At the time the trial court was making its decision, both parties had presented their cases in chief to the jury, with the exception of the prosecution presenting the results of the DNA analysis. The jury knew already that biological fluids were present on the collected items, but did not know the source. Appellant had testified his ejaculate would not be found on the bedding. The DNA analysis, as the court noted during the hearing on the motion for continuance, could come out in favor of either side, and would be beneficial to the jury's decision-making process in either case.

The trial court, moreover, polled the jury to determine availability and inconvenience in granting the continuance and initially had found none. When the June 17, 2010, date was finally selected, however, the court did find it necessary to excuse one juror and, by stipulation of the parties, substituted in an alternate juror. The court also made accommodations for the reporter's transcript to be available for the attorneys and jurors upon their return to the trial.
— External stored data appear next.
Lemma find_in_roots_listed roots s :
  listed_in_tables s -> listed_in_tables (fst (find_in_roots cfg roots s)).
Proof.
  assert (Hfind : forall root packages st,
             listed_in_tables st ->
             listed_in_tables (fst (_find_loadable_components cfg root packages st))).
  { intros root packages. induction packages as [|[name files] rest IH];
      intros st HI; [done|].
    cbn [_find_loadable_components]. unfold bind.
    pose proof (visit_package_frame cfg root name files st) as (_ & _ & Ho).
    pose proof (visit_package_listed root name files st HI) as H1.
    destruct (visit_package cfg root name files st) as [s1 o]. simpl in Ho, H1.
    subst o. by apply IH. }
  revert s. induction roots as [|[root packages] rest IH]; intros s HI; [done|].
  cbn [find_in_roots]. unfold bind.
  pose proof (find_loadable_components_frame cfg root packages s) as (_ & _ & Ho).
  pose proof (Hfind root packages s HI) as H1.
  destruct (_find_loadable_components cfg root packages s) as [s1 o].
  simpl in Ho, H1. subst o. by apply IH.
Qed.

Lemma all_packages_step package modules s :
  _all_packages (fst (load_or_defer cfg package modules s)) = _all_packages s.
Proof.
  pose proof (load_or_defer_result cfg package modules s) as H.
  by inversion H.
Qed.

End Discovered.

(** X14. When [load_components] returns on a manager that was not loaded,
    every package that discovery put in [_all_packages] is in
    [_loaded_packages]: nothing that was found is left out. *)
Theorem returned_pass_loaded_all_discovered cfg depth roots s0 s' name :
  _is_loaded s0 = false ->
  load_components cfg depth roots s0 = (s', Return tt) ->
  name ∈ _all_packages s' ->
  name ∈ _loaded_packages s'.
Proof.
  intros Hflag.
  destruct (load_components_unfold cfg depth roots s0 Hflag) as (s1 & Hfind & ->).
  assert (H1 : listed_in_tables s1).
  { replace s1 with (fst (find_in_roots cfg roots (cleared s0))) by (by rewrite Hfind).
    apply find_in_roots_listed. intros x Hx. by apply elem_of_nil in Hx. }
  pose proof (load_tables_keeps cfg (fun st => _all_packages st = _all_packages s1)
                (fun p m st H => eq_trans (all_packages_step cfg p m st) H)
                depth (_components s1) s1 eq_refl) as Hall.
  unfold bind, _after_packages_loaded, set_is_loaded, emit, modify.
  destruct (load_tables cfg depth (_components s1) s1) as [s2 [[]|e|]] eqn:Hrun;
    [|done|done].
  simpl in Hall. intros [= <-]. simpl. rewrite Hall. intros Hin.
  destruct (H1 name Hin) as (root & components & Htab & Hkey).
  apply load_tables_complete in Hrun as [_ Hk]. by apply (Hk root components).
Qed.

Lemma returned_pass_loaded_all_discovered_witness :
  "app.api" ∈ _loaded_packages
     (fst (load_components (plain_config api_classes) 4 api_roots new_manager)).
Proof.
  apply (returned_pass_loaded_all_discovered (plain_config api_classes) 4 api_roots
           new_manager
           (fst (load_components (plain_config api_classes) 4 api_roots new_manager))
           "app.api" eq_refl).
  - vm_compute. reflexivity.
  - apply mem_true. vm_compute. reflexivity.
Defined.

(** ** When validation passes *)

Section ValidationPasses.
Variable cfg : Config.

Lemma check_items_returns_iff package dependencies s :
  check_items package dependencies s = (s, Return tt)
  <-> forall d, d ∈ dependencies ->
                _contains package d = false
                /\ forall rev, _dependency_map s !! d = Some rev -> package ∉ rev.
Proof.
  induction dependencies as [|item rest IH]; cbn [check_items].
  - split; [|done]. intros _ d Hd. by apply elem_of_nil in Hd.
  - destruct (_contains package item) eqn:Hc.
    { split; [done|]. intros H. destruct (H item) as [Hf _]; [left|congruence]. }
    erewrite bind_return by reflexivity.
    destruct (_dependency_map s !! item) as [rev|] eqn:Hm.
    + destruct (mem package rev) eqn:Hmem.
      * split; [done|]. intros H. destruct (H item) as [_ Hrev]; [left|].
        apply mem_true in Hmem. by destruct (Hrev rev Hm).
      * rewrite IH. apply mem_false in Hmem. split.
        -- intros H d [->|Hd]%elem_of_cons; [|by apply H].
           split; [done|]. intros rev'. rewrite Hm. by intros [= <-].
        -- intros H d Hd. apply H. by right.
    + rewrite IH. split.
      * intros H d [->|Hd]%elem_of_cons; [|by apply H].
        split; [done|]. intros rev'. by rewrite Hm.
      * intros H d Hd. apply H. by right.
Qed.

Lemma validate_returns_iff package dependencies s :
  snd (_validate_dependencies cfg package dependencies s) = Return tt
  <-> (forall d, d ∈ dependencies -> d ∈ _all_packages s)
      /\ (package ∉ dependencies)
      /\ forall d, d ∈ dependencies ->
                   _contains package d = false
                   /\ forall rev, _dependency_map s !! d = Some rev -> package ∉ rev.
Proof.
  split.
  - intros Hret.
    destruct (validate_cases cfg package dependencies s)
      as [[e He]|(o & Hv & Ho & Hall & Hself)]; [by rewrite He in Hret|].
    pose proof Hv as Hv'. rewrite Hv in Hret. simpl in Hret. subst o.
    specialize (Hself eq_refl). split; [done|]. split; [done|].
    rewrite validate_after_check in Hv' by done.
    destruct dependencies as [|d0 rest].
    { intros d Hd. by apply elem_of_nil in Hd. }
    cbn [length Nat.leb] in Hv'. apply mem_false in Hself. rewrite Hself in Hv'.
    pose proof (proj1 (check_items_returns_iff _ _ _) Hv') as Hitems.
    intros d Hd. destruct (Hitems d Hd) as [Hc Hrev]. split; [done|].
    intros rev Hm. apply Hrev. simpl. rewrite lookup_insert_ne; [done|].
    intros <-. apply mem_false in Hself. by apply Hself.
  - intros (Hall & Hself & Hitems).
    rewrite validate_after_check by done.
    destruct dependencies as [|d0 rest]; [done|].
    cbn [length Nat.leb]. pose proof Hself as Hmem. apply mem_false in Hmem.
    rewrite Hmem.
    assert (Hrun : check_items package (d0 :: rest)
                     (with_dependency package (d0 :: rest) s)
                   = (with_dependency package (d0 :: rest) s, Return tt)).
    { apply check_items_returns_iff. intros d Hd.
      destruct (Hitems d Hd) as [Hc Hrev]. split; [done|].
      intros rev. simpl. rewrite lookup_insert_ne; [apply Hrev|].
      by intros <-. }
    by rewrite Hrun.
Qed.

End ValidationPasses.

(** X15. [_validate_dependencies] returns exactly when every declared
    dependency is in [_all_packages], the package is not among them, and no
    dependency is a sub-package of the package or already has an entry in
    the dependency map that lists the package; in every other case it
    raises. *)
Theorem validation_passes_iff cfg package dependencies s :
  (snd (_validate_dependencies cfg package dependencies s) = Return tt
   <-> (forall d, d ∈ dependencies -> d ∈ _all_packages s)
       /\ (package ∉ dependencies)
       /\ forall d, d ∈ dependencies ->
                    _contains package d = false
                    /\ forall rev, _dependency_map s !! d = Some rev -> package ∉ rev)
  /\ (snd (_validate_dependencies cfg package dependencies s) <> Return tt ->
      exists e, snd (_validate_dependencies cfg package dependencies s) = Raise e).
Proof.
  split; [apply validate_returns_iff|].
  intros Hnot.
  destruct (validate_cases cfg package dependencies s)
    as [[e He]|(o & Hv & Ho & _ & _)].
  - rewrite He. by eexists.
  - rewrite Hv in Hnot |- *. simpl in *. destruct o as [[]|e|]; [done|by eexists|done].
Qed.

(** ** The name of the first module *)

Lemma last_split_app a b :
  dotless b = true ->
  List.last (Str.split_dots (String.append a (String.append "." b))) "" = b.
Proof.
  intros Hb. rewrite split_app, (split_dotless b) by done. apply last_last.
Qed.

(** X16. Only the last dot-separated segment of a component name counts:
    [_merge_module_name] turns [a.b] (with [b] free of dots) into
    [package.b], and a name without dots [c] into [package.c]; so
    [_load_component] does the same for [COMPONENT_NAME = a.b] as for
    [COMPONENT_NAME = b]. *)
Theorem component_name_last_segment cfg package a b :
  dotless b = true ->
  _merge_module_name package (String.append a (String.append "." b))
  = String.append package (String.append "." b)
  /\ _merge_module_name package b = String.append package (String.append "." b)
  /\ forall modules s,
      _load_component cfg package modules
        (Some (String.append a (String.append "." b))) s
      = _load_component cfg package modules (Some b) s.
Proof.
  intros Hb.
  assert (H1 : _merge_module_name package (String.append a (String.append "." b))
               = String.append package (String.append "." b)).
  { unfold _merge_module_name, _get_module_name. by rewrite last_split_app. }
  assert (H2 : _merge_module_name package b
               = String.append package (String.append "." b)).
  { unfold _merge_module_name, _get_module_name. by rewrite split_dotless. }
  split; [done|]. split; [done|].
  intros modules s. unfold _load_component. by rewrite H1, H2.
Qed.
(** * The terminal emulation engine of extraterm (class [Terminal])

    A shallow embedding of the byte-stream engine found in
    packages/extraterm-char-render-canvas/src/BoxDrawingCharacters.ts:
    the write scheduler ([_processOneWriteChunk]), the parser
    ([_processWriteData] and the [_processData...] handlers), the CSI and
    ESC operations on the screen buffer, and the helpers they use.

    Conventions of the model.

    - A JavaScript number is an exact integer of [Z]; the two agree as long
      as the magnitudes stay below 2^53.  The bitwise operators are the
      32-bit ones, with their wrap-around written out ([Js.int32]).
    - A one-character JavaScript string is its UTF-16 code unit, a [Z];
      a string is a [list Z].
    - An array is a list.  A row of the screen is a list of optional cells:
      [None] is an array hole, which reads as [undefined].
    - The object is threaded explicitly: every method is a function
      [Terminal -> Terminal], or [Terminal -> Res Terminal] where the
      method can throw or leave the integer model.
    - The renderer (DOM nodes, timers, [_lineToHTML], the cursor overlay
      drawn by [refresh]) is the external collaborator: only what it does
      to the engine's own fields is modelled. *)

From Stdlib Require Import String Ascii ZArith List Bool Lia.
Import ListNotations.
Open Scope Z_scope.

(** ** Results: a method returns, throws, or leaves the model *)

Inductive Stop : Type :=
| TypeError      (* JavaScript throws: a method or index of [undefined] *)
| Unmodelled.    (* NaN, a coercion of a string to a number, or a loop
                    whose counter never reaches zero *)

Inductive Res (A : Type) : Type :=
| Ok (a : A)
| Err (e : Stop).
Arguments Ok {A} a.
Arguments Err {A} e.

Definition bind {A B : Type} (r : Res A) (k : A -> Res B) : Res B :=
  match r with
  | Ok a => k a
  | Err e => Err e
  end.

Notation "x <- r ;; k" := (bind r (fun x => k))
  (at level 61, r at next level, right associativity).
Notation "' p <- r ;; k" := (bind r (fun v => let p := v in k))
  (at level 61, p pattern, r at next level, right associativity).

(** ** JavaScript primitives *)

Module Js.

(** ToInt32: the value every bitwise operator works on. *)
Definition int32 (n : Z) : Z := (n + 2147483648) mod 4294967296 - 2147483648.

Definition band (a b : Z) : Z := Z.land (int32 a) (int32 b).
Definition bor (a b : Z) : Z := Z.lor (int32 a) (int32 b).
Definition bnot (a : Z) : Z := Z.lnot (int32 a).
Definition shl (a b : Z) : Z := int32 (Z.shiftl (int32 a) (b mod 32)).
Definition shr (a b : Z) : Z := Z.shiftr (int32 a) (b mod 32).

(** Strings: code units; [str] reads an ASCII literal. *)
Definition str (s : string) : list Z :=
  map (fun a => Z.of_N (N_of_ascii a)) (list_ascii_of_string s).

Fixpoint digits (fuel : nat) (n : Z) (acc : list Z) : list Z :=
  let acc' := (48 + n mod 10) :: acc in
  match fuel with
  | O => acc'
  | S f => if n <? 10 then acc' else digits f (n / 10) acc'
  end.

(** Number.prototype.toString of an integer: its decimal digits.  This is
    what the code prints for an integer that a double holds exactly and
    prints in full, [|n| <= 2^53]; from 1e21 on JavaScript prints the
    exponent form, which [dec] does not show. *)
Definition dec (n : Z) : list Z :=
  if n <? 0 then 45 :: digits (Z.to_nat (Z.log2 (- n))) (- n) []
  else digits (Z.to_nat (Z.log2 n)) n [].

Fixpoint eqs (a b : list Z) : bool :=
  match a, b with
  | [], [] => true
  | c :: a', d :: b' => (c =? d) && eqs a' b'
  | _, _ => false
  end.

(** [name.indexOf(term) === 0] *)
Fixpoint startsWith (name term : list Z) : bool :=
  match term, name with
  | [], _ => true
  | c :: term', d :: name' => (c =? d) && startsWith name' term'
  | _ :: _, [] => false
  end.

(** [a.indexOf(c)] from the head of [a]: the offset of the first [c]. *)
Fixpoint indexOf (a : list Z) (c : Z) : option nat :=
  match a with
  | [] => None
  | d :: a' => if d =? c then Some O
               else match indexOf a' c with
                    | Some k => Some (S k)
                    | None => None
                    end
  end.

Section Arrays.
Context {A : Type}.

Definition len (a : list A) : Z := Z.of_nat (length a).

(** [a[i]]: [None] is [undefined]. *)
Definition get (a : list A) (i : Z) : option A :=
  if i <? 0 then None else nth_error a (Z.to_nat i).

Definition push (a : list A) (v : A) : list A := a ++ [v].

Definition pop (a : list A) : list A := removelast a.

(** The relative index of splice and slice. *)
Definition rel (a : list A) (start : Z) : nat :=
  if start <? 0 then Z.to_nat (Z.max (len a + start) 0)
  else Z.to_nat (Z.min start (len a)).

(** [a.splice(start, count, ...items)], the array afterwards. *)
Definition splice (a : list A) (start count : Z) (items : list A) : list A :=
  let s := rel a start in
  let c := Z.to_nat (Z.min (Z.max count 0) (len a - Z.of_nat s)) in
  firstn s a ++ items ++ skipn (s + c) a.

(** [a.slice(start)] *)
Definition slice (a : list A) (start : Z) : list A := skipn (rel a start) a.

(** [a.slice(0, n)] for [n >= 0] *)
Definition sliceTo (a : list A) (n : Z) : list A := firstn (rel a n) a.
End Arrays.

(** [a[i] = v] on an array that may have holes: a negative [i] names a
    property, not an element; an [i] past the end leaves holes.  [put]
    stores a value that may itself be [null] or [undefined]. *)
Definition put {A : Type} (a : list (option A)) (i : Z) (v : option A)
  : list (option A) :=
  if i <? 0 then a
  else
    let n := Z.to_nat i in
    if (n <? length a)%nat then firstn n a ++ v :: skipn (S n) a
    else a ++ repeat None (n - length a) ++ [v].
On the record before us, the circumstances of this case are unique. The victim's mother, living with appellant, had preserved and stored evidence in a plastic bag, unbeknownst to the police or the prosecution until trial. Both parties had presented their entire cases in chief with the exception of the DNA analysis results, which results could have been beneficial to either party. The trial court clearly took into consideration the benefit of the DNA analysis results to the case, the burden on the witnesses, jurors, and the court, and explicitly acknowledged the decision was made in the interest of justice and a final resolution to the matter. Based on these unique circumstances, we conclude the trial court properly exercised its discretion in granting the motion for a continuance. Finally, the main thrust of appellant's argument focuses on the length of the continuance, rather than on the continuance itself, suggesting that a one-week continuance would not have been as prejudicial as a six-week continuance. However, given the unique facts and posture of this case, the record does not support a finding that appellant suffered any additional difficulties with the six-week continuance than he would have with a one-week continuance.

DISPOSITION

The judgment is affirmed.

Gomes, Acting P.J. and Kane, J., concurs.

FootNotes


1. All further statutory references are to the Penal Code unless noted otherwise.
2. See Doolin, supra, 45 Cal.4th at p. 450 ["a showing of good cause requires that both counsel and the defendant demonstrate that they have prepared for trial with due diligence [citation]"].